Dataset entries>

(* ===== verification/AgentSpared.v ===== *)
(** * The handover spares the agent

    Whatever a handover does to updater containers, it goes through one guard; so
    nothing but an agent swap ever changes the container the agent's name holds. *)
From S2P Require Import Prelude Crash GoStrings Sha256 Protocol ReleaseId CatalogReview HandoverJournal UpgradeDocs UpdaterEngine AgentSwap UpdaterLogic EngineLaws UpdaterSample Handover Follow UpdaterRoles.

Section spared.
Context {E : Type} `{UpdaterHost E} `{HE : !EngineLaws E} `{!HostLaws E} `{DockerJSON} `{Protocol} `{UpgradeProtocol} (options : helperOptions).
Context (Hname : isName (hoTargetName options) = true) (v : holder).
Implicit Types (s : ustate (E := E)).

Notation agent := (hoTargetName options).

(** The agent's name holds [v]. *)
Definition agentIs s : Prop := held (uHost s) agent = v.

Lemma spares_ask {A} (call : E -> option A * E) : quiet held call -> keeps agentIs (ask call).
Proof. intros Hq s Hs. unfold ask. specialize (Hq (uHost s) agent). destruct (call (uHost s)) as [[a|] e]; unfold agentIs in *; cbn in *; congruence. Qed.

(** What does not reach the host. *)
Lemma spares_local {A} (m : upM E A) : (forall s, uHost (m s).2 = uHost s) -> keeps agentIs m.
Proof. intros Hm s Hs. specialize (Hm s). destruct (m s) as [[a|] s']; unfold agentIs in *; cbn in *; congruence. Qed.

Lemma spares_note op : keeps agentIs (note op).
Proof. by apply spares_local. Qed.
Lemma spares_locked pid : keeps agentIs (locked pid).
Proof. by apply spares_local. Qed.
Lemma spares_unlock pid : keeps agentIs (unlock pid).
Proof. apply spares_local. intros s. unfold unlock. by case_decide. Qed.
Lemma spares_flock pid : keeps agentIs (flock pid).
Proof. apply spares_local. intros s. unfold flock. by case_decide. Qed.
Lemma spares_readJournal : keeps agentIs readJournal.
Proof. by apply spares_local. Qed.
Lemma spares_putJournal f : keeps agentIs (putJournal f).
Proof. by apply spares_local. Qed.
Lemma spares_putHandover h : keeps agentIs (putHandover h).
Proof. by apply spares_local. Qed.
Lemma spares_lookReceipt task : keeps agentIs (lookReceipt task).
Proof. by apply spares_local. Qed.
Lemma spares_lookTransaction task : keeps agentIs (lookTransaction task).
Proof. by apply spares_local. Qed.

Hint Resolve spares_ask spares_note spares_locked spares_unlock spares_flock spares_readJournal spares_putJournal spares_putHandover spares_lookReceipt spares_lookTransaction : crash.

Ltac sparing def := unfold def; cbv zeta; walk.

(** ** The guard *)

Lemma isUpdaterContainer_other c a : isUpdaterContainer options c a = None -> cID c <> cID a.
Proof.
  unfold isUpdaterContainer. destruct (decodeConfig _); [|done]. destruct (decodeHostConfig _); [|done]. case_decide as Hd; [done|]. intros _ Heq. apply Hd. auto.
Qed.

(** An operation on a container that is not the agent. *)
Definition sparesID {A} (call : string -> E -> option A * E) : Prop :=
  forall id e, elsewhere id agent (held e agent) -> held (call id e).2 agent = held e agent.

(** The container found is not what the agent's name holds. *)
Lemma found_elsewhere s e' (a c : dockerContainer) n :
  agentIs s -> (exists on, held (uHost s) agent = Some (cID a, on)) -> (InspectContainer n e').1 = Some (Ok c) -> cID c <> cID a ->
  elsewhere (cID c) agent v.
Proof.
  intros Hs (on & Ha) Hc Hne. pose proof (inspect_id _ _ _ Hc) as Hid. split.
  - intros Heq. unfold isName in Hname. unfold isID, lowerHex in Hid. rewrite <-Heq in Hname. apply andb_true_iff in Hid as [_ Hid]. by rewrite Hid in Hname.
  - right. split; [done|]. intros on'. unfold agentIs in Hs. rewrite <-Hs, Ha. congruence.
Qed.

(** Inspecting the agent tells what its name holds. *)
Lemma runs_agent {A} (f : res dockerError dockerContainer -> upM E A) :
  (forall e, keeps agentIs (f (Err e))) ->
  (forall a, (exists on, v = Some (cID a, on)) -> keeps agentIs (f (Ok a))) ->
  keeps agentIs (ask (InspectContainer agent) ≫= f).
Proof.
  intros Herr Hok s Hs. unfold mbind, crashM_bind, ask. pose proof (inspect_quiet agent (uHost s) agent) as Hq. pose proof (fun c => inspect_found agent (uHost s) c Hname) as Hf.
  destruct (InspectContainer agent (uHost s)) as [[[a|er]|] e]; cbn in Hq, Hf.
  - apply Hok; [|unfold agentIs in *; cbn; congruence]. destruct (Hf a eq_refl) as (on & Ha & _). exists on. unfold agentIs in Hs. congruence.
  - apply Herr. unfold agentIs in *. cbn. congruence.
  - unfold agentIs in *. cbn. congruence.
Qed.

(** An operation on a container found to be an updater. *)
Lemma runs_found {A} n (a : dockerContainer) (f : res dockerError dockerContainer -> upM E A) :
  (exists on, v = Some (cID a, on)) ->
  (forall e, keeps agentIs (f (Err e))) ->
  (forall c, (isUpdaterContainer options c a = None -> elsewhere (cID c) agent v) -> keeps agentIs (f (Ok c))) ->
  keeps agentIs (ask (InspectContainer n) ≫= f).
Proof.
  intros Ha Herr Hok s Hs. unfold mbind, crashM_bind, ask. pose proof (inspect_quiet n (uHost s) agent) as Hq.
  destruct (InspectContainer n (uHost s)) as [[[c|er]|] e] eqn:Hi; cbn in Hq.
  - apply Hok; [|unfold agentIs in *; cbn; congruence]. intros Hu%isUpdaterContainer_other. eapply (found_elsewhere s _ a c n); [done| |by rewrite Hi|done].
    unfold agentIs in Hs. by rewrite Hs.
  - apply Herr. unfold agentIs in *. cbn. congruence.
  - unfold agentIs in *. cbn. congruence.
Qed.

Lemma spares_elsewhere {A} (call : string -> E -> option A * E) id : sparesID call -> elsewhere id agent v -> keeps agentIs (ask (call id)).
Proof.
  intros Hc He s Hs. unfold ask. specialize (Hc id (uHost s)). unfold agentIs in Hs. rewrite Hs in Hc. specialize (Hc He).
  destruct (call id (uHost s)) as [[a|] e]; unfold agentIs; cbn in *; congruence.
Qed.

Lemma spares_create n c i r : n <> agent -> keeps agentIs (ask (CreateReplacement n c i r)).
Proof.
  intros Hn s Hs. unfold ask. pose proof (create_others n c i r (uHost s) agent (not_eq_sym Hn)) as Hc.
  destruct (CreateReplacement n c i r (uHost s)) as [[a|] e]; unfold agentIs in *; cbn in *; congruence.
Qed.

Lemma spares_mutate m : keeps agentIs (mutateUpdater options m).
Proof.
  unfold mutateUpdater. apply runs_agent; [by walk|]. intros a Ha. case_decide as Ht; [by walk|]. assert (mutationTarget m <> agent) as Hm by tauto. clear Ht.
  destruct m as [name source image reference|t|t|t name|t force].
  - walk. by apply spares_create.
  - eapply runs_found; [exact Ha|by walk|]. intros c Hc. case_decide as Hu; [by walk|]. walk. apply spares_elsewhere; [|by apply Hc]. intros id e. apply start_others.
  - eapply runs_found; [exact Ha|by walk|]. intros c Hc. case_decide as Hu; [by walk|]. walk. apply spares_elsewhere; [|by apply Hc]. intros id e. apply stop_others.
  - destruct (negb (dockerObjectName name)); [by walk|]. cbn [orb]. destruct (bool_decide (name = agent)) eqn:Hn; [by walk|]. apply bool_decide_eq_false in Hn.
    eapply runs_found; [exact Ha|by walk|]. intros c Hc. case_decide as Hu; [by walk|]. walk.
    apply (spares_elsewhere (fun id => RenameContainer id name)); [|by apply Hc]. intros id e He. by apply rename_others.
  - eapply runs_found; [exact Ha|by walk|]. intros c Hc. case_decide as Hu; [by walk|]. walk.
    apply (spares_elsewhere (fun id => RemoveContainer id force)); [|by apply Hc]. intros id e. apply remove_others.
Qed.

Hint Resolve spares_mutate : crash.

(** ** Every program of the handover *)

Lemma spares_load : keeps agentIs loadHandover.
Proof. sparing @loadHandover. Qed.
Hint Resolve spares_load : crash.
Lemma spares_read quarantine : keeps agentIs (readHandover quarantine).
Proof. sparing @readHandover. Qed.
Lemma spares_write next : keeps agentIs (writeHandover next).
Proof. unfold writeHandover, storeHandover. walk. Qed.
Lemma spares_remove id : keeps agentIs (removeUpdater options id).
Proof. sparing @removeUpdater. Qed.
Lemma spares_tryLock pid : keeps agentIs (tryLock pid).
Proof. sparing @tryLock. Qed.
Hint Resolve spares_read spares_write spares_remove spares_tryLock : crash.

Lemma spares_abort h known byName reason : keeps agentIs (abortHandover options h known byName reason).
Proof. sparing @abortHandover. Qed.
Lemma spares_requestChanged h : keeps agentIs (requestChanged h).
Proof. unfold requestChanged, requestDigest. walk. Qed.
Hint Resolve spares_abort spares_requestChanged : crash.
Lemma spares_waitStandby fuel h first proven : keeps agentIs (waitStandby options fuel h first proven).
Proof. revert first proven. induction fuel as [|fuel IH]; intros first proven; cbn [waitStandby]; cbv zeta; walk. Qed.
Hint Resolve spares_waitStandby : crash.

Lemma spares_handOver fuel t : keeps agentIs (handOver options fuel t).
Proof. unfold handOver, handOverTo, commitHandover, abortOrLeave, aborting. cbv zeta. walk. Qed.
Lemma spares_prove self h : keeps agentIs (prove options self h).
Proof. unfold prove, standbyChecks, writeStandbyProof. walk. Qed.
Lemma spares_abandon pid self h : keeps agentIs (abandon pid self h).
Proof. sparing @abandon. Qed.
Lemma spares_fence pid self : keeps agentIs (fence pid self).
Proof. sparing @fence. Qed.
Lemma spares_reclaim pid self h : keeps agentIs (reclaim options pid self h).
Proof. sparing @reclaim. Qed.
Lemma spares_tidy pid self : keeps agentIs (tidy options pid self).
Proof. unfold tidy, tidyContainer, tidyName. walk. Qed.
Hint Resolve spares_handOver spares_prove spares_abandon spares_fence spares_reclaim spares_tidy : crash.
Lemma spares_reconcile pid self pending : keeps agentIs (reconcile options pid self pending).
Proof. unfold reconcile, finish, supersede. walk. Qed.
Lemma spares_readReceipt task : keeps agentIs (readReceipt task).
Proof. sparing @readReceipt. Qed.
Lemma spares_readTransaction task : keeps agentIs (readTransaction task).
Proof. sparing @readTransaction. Qed.
Hint Resolve spares_reconcile spares_readReceipt spares_readTransaction : crash.
Lemma spares_slotKey : keeps agentIs slotKey.
Proof. sparing @slotKey. Qed.
Lemma spares_scan a reference names found : keeps agentIs (scanEvidence a reference names found).
Proof. revert found. induction names as [|name names IH]; intros found; cbn [scanEvidence]; walk. Qed.
Lemma spares_allGone self ids : keeps agentIs (allGone self ids).
Proof. induction ids as [|id ids IH]; cbn [allGone]; walk. Qed.
Hint Resolve spares_slotKey spares_scan spares_allGone : crash.
Lemma spares_followTarget pid self : keeps agentIs (followTarget options pid self).
Proof. unfold followTarget, followDisabled, slotIdle, findEvidence. cbv zeta. walk. Qed.
Hint Resolve spares_followTarget : crash.
Lemma spares_followAgent fuel pid self r : keeps agentIs (followAgent options fuel pid self r).
Proof. sparing @followAgent. Qed.
Lemma spares_alone self : keeps agentIs (aloneWithoutLock self).
Proof. sparing @aloneWithoutLock. Qed.
Lemma spares_resolveSelf : keeps agentIs resolveSelf.
Proof. sparing @resolveSelf. Qed.
Lemma spares_ending pid p : keeps agentIs (ending pid p).
Proof. sparing @ending. Qed.
Hint Resolve spares_followAgent spares_alone spares_resolveSelf spares_ending : crash.
Lemma spares_primary pid alone p : keeps agentIs (primary options pid alone p).
Proof. sparing @primary. Qed.
Hint Resolve spares_primary : crash.

Lemma spares_turn fuel pid p : (forall alone r, pDoing p <> Acting alone r) -> keeps agentIs (turn options fuel pid p).
Proof.
  intros Hp. unfold turn. destruct (pDoing p) as [| | |h proven missing|h since stale| |alone r|]; [..|by destruct (Hp alone r)|by walk].
  - unfold startTurn, unlocked. walk.
  - unfold chooseTurn. walk.
  - unfold competeTurn, unlocked. cbv zeta. walk.
  - unfold standbyTurn. cbv zeta. walk.
  - unfold retiredTurn, heartbeatStale. cbv zeta. walk.
  - walk.
Qed.

End spared.

(** C7. No handover touches the agent.  On an engine that does what Docker documents,
    neither a turn of an updater that does not act, nor the handover step of one that
    does, changes which container the agent's name holds or whether it is started,
    whether the turn ends or is killed on the way: only an agent swap does. *)
Theorem handover_spares_the_agent {E} `{UpdaterHost E} `{HE : !EngineLaws E} `{!HostLaws E} `{DockerJSON} `{Protocol} `{UpgradeProtocol}
    (options : helperOptions) fuel pid p self r (s : ustate (E := E)) :
  isName (hoTargetName options) = true ->
  ((forall alone r, pDoing p <> Acting alone r) -> held (uHost (turn options fuel pid p s).2) (hoTargetName options) = held (uHost s) (hoTargetName options)) /\
  held (uHost (followAgent options fuel pid self r s).2) (hoTargetName options) = held (uHost s) (hoTargetName options).
Proof.
  intros Hn. split.
  - intros Hp. by apply (keeps_snd _ _ s (spares_turn options Hn (held (uHost s) (hoTargetName options)) fuel pid p Hp)).
  - by apply (keeps_snd _ _ s (spares_followAgent options Hn (held (uHost s) (hoTargetName options)) fuel pid self r)).
Qed.

Import Protocol.sample.

Lemma handover_spares_the_agent_witness :
  held (uHost (turn sample_options 3 0 (MkProcess predecessorID 0 Competing) (sample_world FileAbsent predecessorID)).2) "node" = Some (agentID, Started).
Proof.
  assert (forall alone r, pDoing (MkProcess predecessorID 0 Competing) <> Acting alone r) as Hp by (intros alone r; cbn; congruence).
  transitivity (held (uHost (sample_world FileAbsent predecessorID)) "node"); [|vm_compute; reflexivity].
  exact (proj1 (handover_spares_the_agent sample_options 3 0 (MkProcess predecessorID 0 Competing) "" (MkRunState (followBegin 0 "") None)
    (sample_world FileAbsent predecessorID) eq_refl) Hp).
Defined.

Your assignment> Of all the entries above, output exactly the lines between the one holding "intros Hn s" and the one holding "- walk. by apply spares_create.", inclusive.

Response>
  intros Hn s Hs. unfold ask. pose proof (create_others n c i r (uHost s) agent (not_eq_sym Hn)) as Hc.
  destruct (CreateReplacement n c i r (uHost s)) as [[a|] e]; unfold agentIs in *; cbn in *; congruence.
Qed.

Lemma spares_mutate m : keeps agentIs (mutateUpdater options m).
Proof.
  unfold mutateUpdater. apply runs_agent; [by walk|]. intros a Ha. case_decide as Ht; [by walk|]. assert (mutationTarget m <> agent) as Hm by tauto. clear Ht.
  destruct m as [name source image reference|t|t|t name|t force].
  - walk. by apply spares_create.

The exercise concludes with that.